Advanced ways to create guides in GIMP
Few days ago a user asked in a GIMP forum how to create a set of guides with an equal distance between the guides. Hence the new GIMP tutorial.
Guides are a great way to keep items aligned in your design without having to use the Align/Distribute tool all the time. You just drag an object (selection, layer or path), and it snaps to a guide line.
Indeed, by default GIMP is shipped with fairly simplistic scripts to deal with guides. But there is some interest in more sophisticated tools, and that request is met but some 3rd party extensions. Let’s review them.
A minor note before we go: for reference on installation of .scm and .py files please read this add-ons management guide.
All scripts listed below with two exceptions will show up in Image → Guides submenu (see above).
Adding equally spaced guides
This is probably the most common scenario. There are several scripts or, rather, sets of scripts to do just that. The first script is called New Guides Every X Pixels.
Pick direction, set spacing in pixels between guide lines, and it will create equally spaced guides starting at 0 of an axis.
The second candidate here is either of Spaced H-Guides and Spaced V-Guides scripts.
The principle of both is that it creates new guides at an equal offset starting at a user-defined point: the left side of an image, the right side of an image or the center of an image. H and V in the names refers to horizontal and vertical.
Each of them will keep creating new guides until it reaches border(s) of an image.

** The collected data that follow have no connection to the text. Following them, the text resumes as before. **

(** C2, amended.  The selected points' pixel coordinates are their
    transformed x and y, each multiplied by [twoD = 1.0/resolution], the
    reciprocal of the image pixel size, and divided by [2^4] for the
    downsample level; the volume resolution takes no part.  The rounded
    corners the rasterizer uses are these, and these plus [size], through
    [np.round] and [astype(int)]. *)
Theorem C2_projection_scale (resolution twoD' size' : F64.t)
  (tfp : list point3) (sec : Z) (d : point3) :
  twoD_of resolution = Ok twoD' ->
  tfp <> [] ->
  let loc := section_loc tfp sec in
  let scale := fun v =>
    F64.div (F64.mul v (F64.div (F64.of_Z 1) resolution)) (F64.of_Z 16) in
  (exists mp,
      mapped_points twoD' tfp loc = Ok mp /\
      reshape_rows2 mp =
      Ok (map (fun i => (scale (px (nth i tfp d)), scale (py (nth i tfp d)))) loc)) /\
  footprints twoD' size' tfp loc =
  Ok (map (fun i =>
             let x := scale (px (nth i tfp d)) in
             let y := scale (py (nth i tfp d)) in
             ((F64.astype_int (F64.rint x), F64.astype_int (F64.rint y)),
              (F64.astype_int (F64.rint (F64.add x size')),
               F64.astype_int (F64.rint (F64.add y size'))))) loc).
Proof.
  intros Htwo Hne loc scale.
  assert (HtwoD : twoD' = F64.div (F64.of_Z 1) resolution).
  { unfold twoD_of in Htwo. destruct resolution; congruence. }
  assert (Hscale : forall v, to_pixels twoD' v = scale v).
  { intros v. unfold to_pixels, scale. rewrite HtwoD. reflexivity. }
  destruct (mapped_points_rows twoD' tfp d loc Hne (section_loc_lt tfp sec))
    as (mp & Emp & Edata).
  assert (Hrows : forall h : F64.t -> F64.t,
             reshape_rows2 (ndarray_map h mp) =
             Ok (map (fun i => (h (scale (px (nth i tfp d))),
                                h (scale (py (nth i tfp d))))) loc)).
  { intros h. unfold reshape_rows2, ndarray_map. simpl. rewrite Edata, map_map.
    rewrite even_length_flat_map, pairs_flat_map.
    f_equal. apply map_ext. intros i. rewrite !Hscale. reflexivity. }
  split.
  - exists mp. split; [exact Emp|].
    specialize (Hrows (fun v => v)).
    unfold ndarray_map in Hrows. rewrite map_id in Hrows.
    destruct mp; exact Hrows.
  - unfold footprints. rewrite Emp. simpl.
    rewrite (Hrows F64.rint).
    assert (Hnext : reshape_rows2
                      (ndarray_map F64.rint (ndarray_map (fun v => F64.add v size') mp)) =
                    Ok (map (fun i => (F64.rint (F64.add (scale (px (nth i tfp d))) size'),
                                       F64.rint (F64.add (scale (py (nth i tfp d))) size')))
                          loc)).
    { rewrite <- (Hrows (fun v => F64.rint (F64.add v size'))).
      unfold ndarray_map. simpl. rewrite map_map. reflexivity. }
    rewrite Hnext. simpl. f_equal.
    clear. induction loc as [|i loc IH]; simpl; [reflexivity|].
    rewrite IH. reflexivity.
Qed.
(** * dashbrr: the health-check engine of the service checkers

    A shallow embedding of the Go service checkers of dashbrr
    (internal/services/autobrr, maintainerr, general, prowlarr), of its
    configuration (internal/config) and of the configuration its server
    starts with (cmd/dashbrr), and the properties their specification
    states about them.

    Strings are byte strings, as in Go.  Effects (the cache store, the
    network, the clock, goroutines and their channels) are threaded through
    an explicit state monad [M]. *)

From Stdlib Require Import ZArith NArith Ascii String List Bool Lia.
From stdpp Require Import base option list gmap strings pretty.

Set Warnings "-register-all".

Open Scope Z_scope.
Open Scope string_scope.

(** ** Bytes *)

Definition code (a : ascii) : N := N_of_ascii a.
Definition byte (n : N) : ascii := ascii_of_N n.

Definition in_range (lo hi : N) (a : ascii) : bool :=
  ((lo <=? code a) && (code a <=? hi))%N.

Definition is_byte (n : N) (a : ascii) : bool := (code a =? n)%N.

(** ** The part of Go's [strings] and [fmt] packages the checkers use *)
Module strings.

(** The tests [s == empty] and [s != empty] of a string. *)
Definition empty (s : string) : bool :=
  match s with EmptyString => true | String _ _ => false end.

(** [strings.TrimRight(s, cutset)] for a cutset of one ASCII byte. *)
Fixpoint TrimRight (s : string) (c : ascii) : string :=
  match s with
  | EmptyString => EmptyString
  | String a r =>
      let r' := TrimRight r c in
      if empty r' && Ascii.eqb a c then EmptyString else String a r'
  end.

(** [strings.TrimLeft(s, cutset)] for a cutset of one ASCII byte. *)
Fixpoint TrimLeft (s : string) (c : ascii) : string :=
  match s with
  | EmptyString => EmptyString
  | String a r => if Ascii.eqb a c then TrimLeft r c else s
  end.

(** [strings.Trim(s, cutset)] for a cutset of one ASCII byte. *)
Definition Trim (s : string) (c : ascii) : string :=
  TrimRight (TrimLeft s c) c.

(** White space as [unicode.IsSpace] has it, by UTF-8 encoding:
    the six ASCII characters, U+0085, U+00A0, U+1680, U+2000..U+200A,
    U+2028, U+2029, U+202F, U+205F and U+3000. *)
Definition space1 (a : ascii) : bool :=
  in_range 9 13 a || is_byte 32 a.

Definition space2 (a1 a2 : ascii) : bool :=
  is_byte 194 a1 && (is_byte 133 a2 || is_byte 160 a2).

Definition space3 (a1 a2 a3 : ascii) : bool :=
  (is_byte 225 a1 && is_byte 154 a2 && is_byte 128 a3)
  || (is_byte 226 a1 && is_byte 128 a2
      && (in_range 128 138 a3 || is_byte 168 a3 || is_byte 169 a3
          || is_byte 175 a3))
  || (is_byte 226 a1 && is_byte 129 a2 && is_byte 159 a3)
  || (is_byte 227 a1 && is_byte 128 a2 && is_byte 128 a3).

(** Leading white space.  With [backwards] the bytes of [s] are those of
    a reversed string, so that a code point shows its last byte first. *)
Fixpoint trim_space (backwards : bool) (s : string) : string :=
  match s with
  | String a1 r1 =>
      if space1 a1 then trim_space backwards r1 else
      match r1 with
      | String a2 r2 =>
          if (if backwards then space2 a2 a1 else space2 a1 a2)
          then trim_space backwards r2 else
          match r2 with
          | String a3 r3 =>
              if (if backwards then space3 a3 a2 a1 else space3 a1 a2 a3)
              then trim_space backwards r3 else s
          | EmptyString => s
          end
      | EmptyString => s
      end
  | EmptyString => s
  end.

(** [strings.TrimSpace] *)
Definition TrimSpace (s : string) : string :=
  String.rev (trim_space true (String.rev (trim_space false s))).

Definition lower (a : ascii) : ascii :=
  if in_range 65 90 a then byte (code a + 32) else a.

(** [strings.ToLower].  Upper-case ASCII letters, and the two code points
    beyond ASCII whose lower case is an ASCII letter (U+212A KELVIN SIGN
    gives k, U+0130 gives i), are mapped; every other byte is kept.  The
    checkers only compare the result with lower-case ASCII literals,
    which no other code point can produce. *)
Fixpoint ToLower (s : string) : string :=
  match s with
  | EmptyString => EmptyString
  | String a1 r1 =>
      match r1 with
      | String a2 r2 =>
          if is_byte 196 a1 && is_byte 176 a2 then String "i" (ToLower r2)
          else
            match r2 with
            | String a3 r3 =>
                if is_byte 226 a1 && is_byte 132 a2 && is_byte 170 a3
                then String "k" (ToLower r3)
                else String (lower a1) (ToLower r1)
            | EmptyString => String (lower a1) (ToLower r1)
            end
      | EmptyString => String (lower a1) EmptyString
      end
  end.

(** [strings.EqualFold(s, lit)] (and [bytes.EqualFold]) for an ASCII
    literal [lit]: simple case folding pairs k and K with U+212A and
    s and S with U+017F. *)
Fixpoint EqualFold (s lit : string) : bool :=
  match lit with
  | EmptyString => empty s
  | String c lit' =>
      match s with
      | EmptyString => false
      | String a1 r1 =>
          if Ascii.eqb (lower a1) (lower c) then EqualFold r1 lit'
          else
            match r1 with
            | String a2 r2 =>
                if Ascii.eqb (lower c) "s" && is_byte 197 a1 && is_byte 191 a2
                then EqualFold r2 lit'
                else
                  match r2 with
                  | String a3 r3 =>
                      if Ascii.eqb (lower c) "k" && is_byte 226 a1
                         && is_byte 132 a2 && is_byte 170 a3
                      then EqualFold r3 lit'
                      else false
                  | EmptyString => false
                  end
            | EmptyString => false
            end
      end
  end.

(** [%d] of [fmt.Sprintf] *)
Definition itoa (z : Z) : string := pretty z.

End strings.

Definition dquote : ascii := byte 34.

(** Test inputs are written with [q]: every apostrophe stands for a double
    quote, so that JSON text stays readable. *)
Fixpoint q (s : string) : string :=
  match s with
  | EmptyString => EmptyString
  | String a r => String (if is_byte 39 a then dquote else a) (q r)
  end.


(** ** UTF-8, as [unicode/utf8] decodes and encodes it *)
Module utf8.

Definition cont (a : ascii) : bool := in_range 128 191 a.

Fixpoint conts (n : nat) (s : string) : bool :=
  match n with
  | O => true
  | S k => match s with
           | String a r => cont a && conts k r
           | EmptyString => false
           end
  end.

(** The length of the well-formed encoding that starts with the byte
    [a1 >= 0x80] followed by [r]; 0 when [utf8.DecodeRune] would answer
    [RuneError] with width 1. *)
Definition size (a1 : ascii) (r : string) : nat :=
  match r with
  | EmptyString => 0
  | String a2 r2 =>
      if in_range 194 223 a1 then (if cont a2 then 2 else 0)
      else if is_byte 224 a1 then
        (if in_range 160 191 a2 && conts 1 r2 then 3 else 0)
      else if in_range 225 236 a1 || in_range 238 239 a1 then
        (if cont a2 && conts 1 r2 then 3 else 0)
      else if is_byte 237 a1 then
        (if in_range 128 159 a2 && conts 1 r2 then 3 else 0)
      else if is_byte 240 a1 then
        (if in_range 144 191 a2 && conts 2 r2 then 4 else 0)
      else if in_range 241 243 a1 then
        (if cont a2 && conts 2 r2 then 4 else 0)
      else if is_byte 244 a1 then
        (if in_range 128 143 a2 && conts 2 r2 then 4 else 0)
      else 0
  end%nat.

Finally, Grid (of Guides) is rather self-explanatory: it creates a grid of guides with user-defined amount of cells in both dimensions.
The predictable output is:
Adding guides in arbitrary positions
There are three options here. The first one are the two scripts shipped with GIMP by default, New Guide and New Guide (by Percent), if you can stand the excitement of repetitive calling the dialog to define a new value when you need multiple guides. The first one asks for a coordinate in pixel for a chosen dimension, the other one uses relative value, in percents from dimension’s length.
A much better option is the Multiple Guides plug-in from the GAT tools set (this one is in Tools → Gimp-Atelier submenu):
The dialog is pretty much self-explanatory. Here is the output:
The other option is the Add Multiple Guides plug-in. For some reason the developer chose to stick to his native language which is German, so that the plug-in shows up in menu as Mehrere Hilfslinien setzen, but the UI is simple enough to understand:
The “prozentual?” checkbox to the left toggles percentage mode, “Hilfslinie” means “a guide line”, the entry box is the entry box by any other name, and “horizontal/vertikal” combo box is hopefully self-explanatory too.
You can click Add button to remove a new guide to the stack, and Remove button deletes the last guide in the stack. The output from the example above is:
So the advance over the plug-in from GAT tools is that you can mix relative (percents) and absolute (pixels) units.
Common presets
Of course, where would we be without common presets?
Border Guides script renders guides around border, but allows you to define an offset on both X and Y axis. A positive value (e.g. 5px) for both will render guides inside the page:
Center Guides script will do exactly what it says:
The output from the Add Rule Of Thirds guides plug-in is pretty much predictable as well:
The 10% Grid Guides script, accessible from the bottom of the View menu will render a 10×10 grid inside your image, also rendering guides around the page:
Finally, GAT tools come with a Guide Sets plug-in to render guides from a variety of presets: Center Cross, Rule of Thirds, Golden Ratio, Fields 3×4 and so on:
The output is:
You can also use Free Fields options and set amount of grid cells in both directions, up to 50 for both X and Y.
Summary
Thanks to various 3rd party scripts you can simplify creating new sets of guides. However these scripts and plug-ins are redundant to some extent.
I can see two possible solutions:
- Merge the existing scripts to match common use scenarios and ship them with GIMP.
- Create a native Scribus-like dialog to manage guides.
This could be a fancy little GSoC project, especially if angled guides were implemented as well (ask Joao S. O. Bueno for details).